Nursing: The Rules of Engagement, Part II

by Rick Blizzard, D.B.A.
Healthcare Editor

Gallup research has indicated that nurses score differently from other healthcare workers and the U.S. working population overall on several key employee engagement items. (See graphic below.) Last week's Tuesday Briefing examined how scores on two items on Gallup's Q12 employee engagement instrument (sense of mission and access to necessary materials and equipment) differ among nurses, other healthcare workers, and the U.S. working population in general. This week's column addresses two more Q12 items Gallup has found to be key differentiators between nurses and the general population, and addresses underlying causes of those differences.

"My associates are committed to doing quality work."

Of all of the Gallup Q12 questions, staff commitment to quality is one of the most important indicators for an engaged healthcare workplace. Healthcare workers score above the general Gallup workplace database on this item, but one specific group scores below even the overall Gallup database: nurses. Because nurses typically have more patient contact than any other healthcare worker does, this is an especially disturbing trend.

Nurses often carry the general feeling that their associates are becoming less driven by commitment to patient-care quality and more driven by business outcomes. However, a low nursing staff engagement level could also lead to an erosion of the quality of care commitment and delivery over time.

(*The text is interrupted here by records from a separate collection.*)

(* ===== verification/Memory.v ===== *)
(** * Byte memory and 32-bit words

    Little-endian words in byte memory, used where structures, stacks and
    contexts share one memory ([src/task.c], [src/switch.s], [src/mproc.c]). *)
From S2P Require Import Prelude.

Definition byte_of (v : Z) (i : Z) : Z := (v / 256 ^ i) `mod` 256.

(** Cells hold bytes, so that the sum is a 32-bit value; [u32] makes it one for any
    memory. *)
Definition load32 (m : mem) (a : Z) : Z :=
  u32 (m a + 256 * m (a + 1) + 65536 * m (a + 2) + 16777216 * m (a + 3)).

Definition store32 (m : mem) (a v : Z) : mem :=
  <[a + 3 := byte_of v 3]> (<[a + 2 := byte_of v 2]>
    (<[a + 1 := byte_of v 1]> (<[a := byte_of v 0]> m))).

(** [bzero(p, n)] *)
Definition bzero (m : mem) (p n : Z) : mem :=
  λ a, if (p <=? a) && (a <? p + n) then 0 else m a.

(** [memcpy(dst, src, n)] between areas that do not overlap *)
Definition copy_bytes (m : mem) (dst src n : Z) : mem :=
  λ a, if (dst <=? a) && (a <? dst + n) then m (src + (a - dst)) else m a.

(** [m] with the bytes [l] from [base] on *)
Definition bytes_from (base : Z) (l : list Z) (m : mem) : mem :=
  λ a, match (if base <=? a then l !! Z.to_nat (a - base) else None) with
       | Some b => b | None => m a end.

(** The memories agree on [n] bytes from [a]. *)
Definition agree (m m' : mem) (a n : Z) : Prop := ∀ i, a ≤ i < a + n → m' i = m i.

(** Two areas without a common byte. *)
Definition apart (a n b k : Z) : Prop := a + n ≤ b ∨ b + k ≤ a.

Lemma load32_agree m m' a : agree m m' a 4 → load32 m' a = load32 m a.
Proof. intros H. unfold load32. rewrite !H by lia. done. Qed.

Lemma store32_same m a v : load32 (store32 m a v) a = u32 v.
Proof.
  unfold load32, store32, byte_of.
  rewrite fn_lookup_insert_ne, fn_lookup_insert_ne, fn_lookup_insert_ne, fn_lookup_insert by lia.
  rewrite fn_lookup_insert_ne, fn_lookup_insert_ne, fn_lookup_insert by lia.
  rewrite fn_lookup_insert_ne, fn_lookup_insert by lia.
  rewrite fn_lookup_insert. unfold u32.
  change (256 ^ 0) with 1. change (256 ^ 1) with 256. change (256 ^ 2) with 65536.
  change (256 ^ 3) with 16777216. dlia.
Qed.

Lemma load32_range m a : is_u32 (load32 m a).
Proof. apply u32_range. Qed.

Lemma store32_out m a v i : i < a ∨ a + 4 ≤ i → store32 m a v i = m i.
Proof. intros. unfold store32. rewrite !fn_lookup_insert_ne by lia. done. Qed.

Lemma store32_agree m a v b n : apart a 4 b n → agree m (store32 m a v) b n.
Proof. intros Ha i Hi. apply store32_out. unfold apart in Ha. lia. Qed.

Lemma store32_other m a v b : apart a 4 b 4 → load32 (store32 m a v) b = load32 m b.
Proof. intros. by apply load32_agree, store32_agree. Qed.

Lemma agree_trans m1 m2 m3 a n : agree m1 m2 a n → agree m2 m3 a n → agree m1 m3 a n.
Proof. intros H1 H2 i Hi. rewrite H2, H1 by done. done. Qed.

Lemma agree_sub m m' a n b k : agree m m' a n → a ≤ b → b + k ≤ a + n → agree m m' b k.
Proof. intros H ? ? i Hi. apply H. lia. Qed.

Lemma agree_load m m' a n b :
  agree m m' a n → a ≤ b → b + 4 ≤ a + n → load32 m' b = load32 m b.
Proof. intros. apply load32_agree. by eapply agree_sub. Qed.

Lemma bzero_agree m p n b k : apart p n b k → agree m (bzero m p n) b k.
Proof.
  intros Ha i Hi. unfold bzero, apart in *.
  destruct (Z.leb_spec p i), (Z.ltb_spec i (p + n)); cbn; [lia|done..].
Qed.

Lemma bzero_load m p n a : p ≤ a → a + 4 ≤ p + n → load32 (bzero m p n) a = 0.
Proof.
  intros ? ?. unfold load32, bzero.
  repeat match goal with
  | |- context [?x <=? ?y] => destruct (Z.leb_spec x y); [|lia]
  | |- context [?x <? ?y] => destruct (Z.ltb_spec x y); [|lia] end. done.
Qed.

Lemma copy_bytes_agree m d s n b k : apart d n b k → agree m (copy_bytes m d s n) b k.
Proof.
  intros Ha i Hi. unfold copy_bytes, apart in *.
  destruct (Z.leb_spec d i), (Z.ltb_spec i (d + n)); cbn; [lia|done..].
Qed.

(** Loads through stores: a tactic that resolves each load of a chain of stores. *)
Ltac mem_load :=
  repeat first
    [ rewrite store32_same
    | rewrite store32_other by (unfold apart in *; lia) ].
Lemma task_mem_agree m p id mm page b k :
  apart p 36 b k → apart page 4096 b k → agree m (task_mem m p id mm page) b k.
Proof.
  intros Ha Hb. unfold task_mem. eapply agree_trans; [by apply (task_head_agree m p id mm)|].
  eapply agree_trans; [by apply (bzero_agree _ page 4096)|].
  eapply agree_trans; [|by apply copy_bytes_agree].
  apply store32_agree. unfold apart in *. offsets. lia.
Qed.
(** A task whose thread may or may not have been created. *)
Definition task_made s group mm fn arg r s' : Prop :=
  ∃ taskp mmcp page, taskp ≠ NULL ∧ page ≠ NULL ∧ (mm = NULL ↔ mmcp ≠ NULL) ∧
    km_held (k_alloc s') page ∧
    new_task (k_mem s') taskp (u32 (k_next_id s + 1)) (if mm =? NULL then mmcp else mm) page ∧
    (is_u32 k_pdir → k_pdir `mod` 4096 = 0 → apart taskp 36 k_pdir 4096 →
     apart page 4096 k_pdir 4096 → dir_copied (k_mem s) (k_mem s') page) ∧
    ((r = NULL ∧ blocks_plus (k_alloc s) (owns taskp mmcp) (k_alloc s') ∧
      k_links s' = <[taskp + TASK_THREADS := []]> (k_links s)) ∨
     (r = taskp ∧ ∃ t stk,
        blocks_plus (k_alloc s) ([(stk, 4096); (t, 76)] ++ owns taskp mmcp) (k_alloc s') ∧
        apart t 76 stk 4096 ∧ apart t 76 taskp 36 ∧ apart stk 4096 taskp 36 ∧
        new_thread (k_mem s') t stk taskp fn arg fin ∧
        k_links s' = w_add_tail (taskp + TASK_LINK) (group + GROUP_TASKS)
                       (<[taskp + TASK_THREADS := [t + THR_LINK]]> (k_links s)))).

Definition create_task_post s group mm fn arg r s' : Prop :=
  k_cpus s' = k_cpus s ∧ spared s (k_mem s') ∧
  ((r = NULL ∧ blocks_plus (k_alloc s) [] (k_alloc s') ∧ k_links s' = k_links s) ∨
   (u32 (k_next_id s + 1) ≠ 0 ∧ task_made s group mm fn arg r s')).

Lemma owns_task taskp mmcp : (taskp, 36) ∈ owns taskp mmcp.
Proof. unfold owns. apply elem_of_app. right. left. Qed.

Lemma owns_apart a0 taskp mmcp a b k :
  blocks_plus a0 (owns taskp mmcp) a → km_block a0 b k → apart taskp 36 b k.
Proof. intros Hb Hab. apply apart_sym. eapply Hb; [done|apply owns_task]. Qed.

Lemma new_task_agree m m' p id mm page :
  agree m m' p 36 → new_task m p id mm page → new_task m' p id mm page.
Proof.
  intros Ha [H1 H2 H3 H4 H5]. offsets.
  split; offsets; rewrite (agree_load _ _ _ _ _ Ha) by lia; done.
Qed.

(** Everything the allocator had handed out survives the making of a task. *)
Lemma task_mem_spared s taskp mmcp id mmv page a1 s1 m' :
  km_ok (k_alloc s) → blocks_plus (k_alloc s) (owns taskp mmcp) a1 →
  blocks_plus (k_alloc s) (owns taskp mmcp) (k_alloc s1) → km_held (k_alloc s1) page →
  (∀ q, km_held a1 q → apart q 4096 page 4096) →
  k_mem s1 = task_mem (k_mem s) taskp id mmv page → spared s1 m' → spared s m'.
Proof.
  intros Hok Hb1 Hb2 Hh Hho Hm [Hsb Hsh].
  assert (Hok1 : km_ok (k_alloc s1)) by apply Hb2.
  assert (Htk : km_block (k_alloc s1) taskp 36) by (apply Hb2; right; apply owns_task).
  rewrite Hm in *. split.
  - intros b k Hbk. assert (Hbk1 : km_block (k_alloc s1) b k) by (apply Hb2; by left).
    eapply agree_trans; [|by apply Hsb]. apply task_mem_agree.
    + by eapply owns_apart.
    + apply apart_sym. by apply (km_block_held _ b k page Hok1).
  - intros q Hq. eapply agree_trans; [|apply Hsh; by apply Hb2]. apply task_mem_agree.
    + apply (km_block_held _ taskp 36 q Hok1); [done|by apply Hb2].
    + apply apart_sym, Hho. by apply Hb1.
Qed.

"I have a best friend at work."

The "best friend" question generates more discussion among professionals in all industries than does any other Q12 item, because its connection to productivity isn't intuitive. But Gallup research shows that it is an extremely powerful indicator of workplace engagement. Unfortunately, it is also the item on which nurses tend to register the lowest scores.

Providing high-quality healthcare is a team effort. Gallup's data analysis has established that patient perceptions of staff teamwork are strongly linked to patient satisfaction, and that the "best friend" question is a major predictor of successful teamwork and the level of trust employees have in one another.

Nursing managers sometimes offer the explanation that the need to work long shifts in a demanding hospital environment is not conducive to developing close friendships, but Gallup research has found that this is not necessarily true of comparable conditions in other professions. High turnover rates and staffing shortages are more likely to be causes of low scores on this item. Nurses often float from shift to shift and unit to unit, and large numbers of temporary staff members are employed to compensate for nurse shortages, so nurses may find themselves working with a different group every day. All of these factors can contribute to low scores on the "best friend" question.

Key Points

A strong sense of mission, insufficient access to materials and equipment, commitment to quality, and the lack a best friend at work are issues that, for better or worse, tend to differentiate nurses from other healthcare workers and the rest of the U.S. workforce. The "commitment to quality" and "best friend" items are two of the lowest-scoring Q12 items among nurses in Gallup's database. Hospitals may be able vastly improve the engagement levels of their nursing units by emphasizing the facility's commitment to quality patient care and creating a sense of teamwork at the unit level.

Ben Klima contributed to this article.